Distinct bone marrow blood vessels differentially regulate haematopoiesis.
Itkin T., Gur-Cohen S., Spencer JA., Schajnovitz A., Ramasamy SK., Kusumbe AP., Ledergor G., Jung Y., Milo I., Poulos MG., Kalinkovich A., Ludin A., Kollet O., Shakhar G., Butler JM., Rafii S., Adams RH., Scadden DT., Lin CP., Lapidot T.

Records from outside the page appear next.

(** C12: The result of a removal settles the operation, on every branch: the result is
    taken only for the pending operation, with its lease and after its
    confirmation; the operation is then [Completed] - with the lease [Leased] for an
    enrollment whose browser kept exactly the snapshot's non-zero number of
    cookies, [Sealed] for an eviction that left none - and otherwise
    [ReconciliationRequired] with the lease [Degraded]. Journal and lease are on
    disk when it returns. The vault is never touched, even when it fails. *)
Theorem evict_result_settles result (s : HandlerState L A) w :
  let g := hd_group s in
  group_ready g (sink_directory (hd_audit s)) w -> ~ in_directory (sink_directory (hd_audit s)) (rt_lease_store g) ->
  wp (handle_evict_result result)
     (fun messages s' w' => messages = [] /\ rt_pending (hd_group s') = None /\
        exists p, rt_pending g = Some p /\ pd_operation_id p = eres_operation_id result /\
          pd_lease_id p = eres_lease_id result /\ pd_confirmed p = true /\
          settled_result g (eres_operation_id result) (result_outcome p result).1 (result_outcome p result).2 w s' w')
     (fun _ _ w' => file_at w' (vault_file g) = file_at w (vault_file g))
     (fun w' => file_at w' (vault_file g) = file_at w (vault_file g)) s w.
Proof using ASL.
  intros g Hready Hla. apply wp_handle_evict_result; [exact Hready|exact Hla| |done|done].
  intros p s' w' H1 H2 H3 H4 H5 H6. split_and!; [done..|]. by exists p.
Qed.

(** A version 7 enrollment result is reported as successful even when the
    operation fails: if the browser kept some cookies but not as many as the
    snapshot had, the handler answers [OperationCompleted] with [success], while the operation needs
    reconciliation and the lease is [Degraded]. *)
Theorem mismatch_reported_as_success result p n (s : HandlerState L A) w :
  let g := hd_group s in
  group_ready g (sink_directory (hd_audit s)) w -> ~ in_directory (sink_directory (hd_audit s)) (rt_lease_store g) ->
  rt_pending g = Some p -> pd_kind p = PKind.Enrollment -> pd_snapshot_cookie_count p = Some n ->
  er7_success result = true -> 0 < er7_remaining_cookie_count result -> er7_remaining_cookie_count result <> n ->
  wp (handle_evict_result_v7 result)
     (fun messages s' w' =>
        messages = [Msg.OperationCompleted (mkOperationCompleted (rt_id g) (er7_operation_id result)
          (er7_operation_sequence result) (er7_lease_id result) true)] /\
        settled_result g (er7_operation_id result) GState.Degraded Phase.ReconciliationRequired w s' w')
     (fun _ _ w' => file_at w' (vault_file g) = file_at w (vault_file g))
     (fun w' => file_at w' (vault_file g) = file_at w (vault_file g)) s w.
Proof using ASL.
  intros g Hready Hla Hp Hk Hn Hsucc Hpos Hne. unfold handle_evict_result_v7.
  apply wp_bind, wp_zoom, wp_get. apply wp_bind, wp_ok_or_throw. cbn [hd_group set_hd_group]. fold g. rewrite Hp.
  wp_guard_case Hb; [done|]. rewrite Hk, Hsucc. cbn [bool_decide andb].
  apply wp_bind, wp_handle_evict_result; [exact Hready|exact Hla| |done|done].
  intros p' s' w' Hp' _ _ _ _ Hset. apply wp_ret. cbn [hd_group set_hd_group] in Hp'. fold g in Hp'.
  assert (p' = p) as -> by congruence.
  rewrite (proj2 (N.ltb_lt _ _) Hpos). split; [done|].
  unfold result_outcome in Hset. cbn [eres_success eres_remaining_cookie_count eres_operation_id] in Hset.
  rewrite Hk, Hn in Hset. rewrite (bool_decide_false (Some n = _)) in Hset by congruence. exact Hset.
Qed.
End Delivery.

(** ** Concrete services *)

Definition codec_state : Codec GroupState.
Proof.
  refine (codec_iso
    (fun s => match s with GState.Uninitialized => 0 | GState.Sealed => 1 | GState.Unlocking => 2
              | GState.Leased => 3 | GState.Evicting => 4 | GState.Degraded => 5 end)
    (fun n => match n with 0 => GState.Uninitialized | 1 => GState.Sealed | 2 => GState.Unlocking
              | 3 => GState.Leased | 4 => GState.Evicting | _ => GState.Degraded end) _ codec_N).
  by intros [].
Defined.

Definition codec_lease : Codec LeaseMetadata.
Proof.
  refine (codec_iso
    (fun m => (lm_version m, (lm_account_group_id m, (lm_state m, (lm_lease_id m, (lm_granted_at_unix_ms m,
       (lm_expires_at_unix_ms m, (lm_pending_operation_id m, (lm_vault_sequence m, (lm_transition_sequence m,
       (lm_protocol_floor m, lm_operation_sequence_high_water m)))))))))))
    (fun '(a, (b, (c, (d, (e, (f, (g, (h, (i, (j, k)))))))))) => mkLease a b c d e f g h i j k) _
    (codec_pair codec_N (codec_pair codec_N (codec_pair codec_state (codec_pair (codec_option codec_N)
      (codec_pair (codec_option codec_N) (codec_pair (codec_option codec_N) (codec_pair (codec_option codec_N)
      (codec_pair codec_N (codec_pair codec_N (codec_pair codec_N codec_N))))))))))).
  by intros [].
Defined.

Definition toy_lease : Serde LeaseMetadata := codec_json codec_lease.

(** A log that records nothing, in a directory. *)
Definition silent_sink : AuditSink Path := {|
  sink_directory l := l;
  sink_open d := mret d;
  sink_recovered_on_open _ := false;
  sink_record _ _ _ _ _ := mret tt;
  sink_record_system _ _ _ := mret tt;
  sink_record_once_deferred _ _ _ _ _ _ := mret tt;
|}.

Lemma silent_sink_laws : @AuditSinkLaws Path silent_sink.
Proof. split; intros; first [done|split; [done|apply agree_off_refl]]. Qed.

Section DeliveryExamples.
#[local] Existing Instances toy_uuid_text toy_sha256 toy_aead toy_f64 toy_payload toy_payload_laws toy_bound_request toy_journal toy_kek toy_ledger
  toy_lease toy_cookies toy_authorizer silent_sink.

(** A fresh group, nothing on disk but its empty journal. *)
Definition fresh_runtime : GroupRuntime :=
  mkRuntime 77 Policy.Balanced commit_tx (lease_path example_paths 77) (initial_lease 77 false)
    (mkCoordinator (mkJournalStore (operation_journal_path example_paths 77) 77 (empty_journal 77))
       (replicate 32 Byte.x11) (Some 3)) None.

Definition fresh_state : HandlerState Path unit := mkHandler fresh_runtime (dp_audit_directory example_paths) None.

Definition faulty_at (k : nat) (n : nat) : Fault := if (n =? k)%nat then IoFault 0 else NoFault.

Definition fresh_world (fault : nat -> Fault) : World :=
  mkWorld {[ operation_journal_path example_paths 77 := File (enc codec_journal (empty_journal 77)) ]} 0
    (mkEnv fault (fun n => N.of_nat n + 5) (fun _ => 0)).

(** The host serves messages one after the other; a failing one is answered with
    its error. *)
Fixpoint serve (messages : list Message) : M (HandlerState Path unit) (list (FcpResult (list Message))) :=
  match messages with
  | [] => mret []
  | message :: rest =>
      answer ← try_ (handle message [] PROTOCOL_VERSION);
      answers ← serve rest;
      mret (answer :: answers)
  end.

Definition begin_message : Message :=
  Msg.OperationBegin (mkOperationBegin 77 None 9 WireKind.Enrollment "enroll").
Definition chunk_message (id : Uuid) (purpose : string) (index count : N) (cookies : list CookieRecord) : Message :=
  Msg.CookiesSnapshotChunk (mkCookiesSnapshotChunk 77 None id index count (len cookies) cookies (Some 1) (Some 9) (Some purpose)).

Lemma fresh_ready : group_ready fresh_runtime (dp_audit_directory example_paths) (fresh_world (fun _ => NoFault)).
Proof.
  split.
  - done.
  - intros p. by apply writer_files_disjoint.
  - intros [H|[H|H]]; [by apply writer_files_dir in H|done|]. destruct H as [H|(n & [= <-] & H)]; done.
  - intros [H|[H|H]]; [by apply writer_files_dir in H|done|]. destruct H as [H|(n & [= <-] & H)]; done.
  - split; [apply empty_journal_valid|]. exists (enc codec_journal (empty_journal 77)).
    split_and!; [by vm_compute|done|]. apply (codec_json_laws codec_journal). done.
Qed.

#[local] Existing Instances toy_aead_laws toy_kek_laws silent_sink_laws.

Definition whole_chunk (purpose : string) : CookiesSnapshotChunk :=
  mkCookiesSnapshotChunk 77 None 5 0 1 1 [example_cookie] (Some 1) (Some 9) (Some purpose).
Definition prepare_message : Message := Msg.EvictRemovePrepare (mkEvictRemovePrepare 77 5 1 None 9).
Definition result_message (remaining : N) : Message :=
  Msg.EvictResult (mkEvictResult 77 None 5 true remaining (Some 1) (Some 9)).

Bone marrow endothelial cells (BMECs) form a network of blood vessels that regulate both leukocyte trafficking and haematopoietic stem and progenitor cell (HSPC) maintenance. However, it is not clear how BMECs balance these dual roles, and whether these events occur at the same vascular site. We found that mammalian bone marrow stem cell maintenance and leukocyte trafficking are regulated by distinct blood vessel types with different permeability properties. Less permeable arterial blood vessels maintain haematopoietic stem cells in a low reactive oxygen species (ROS) state, whereas the more permeable sinusoids promote HSPC activation and are the exclusive site for immature and mature leukocyte trafficking to and from the bone marrow. A functional consequence of high permeability of blood vessels is that exposure to blood plasma increases bone marrow HSPC ROS levels, augmenting their migration and differentiation, while compromising their long-term repopulation and survival. These findings may have relevance for clinical haematopoietic stem cell transplantation and mobilization protocols.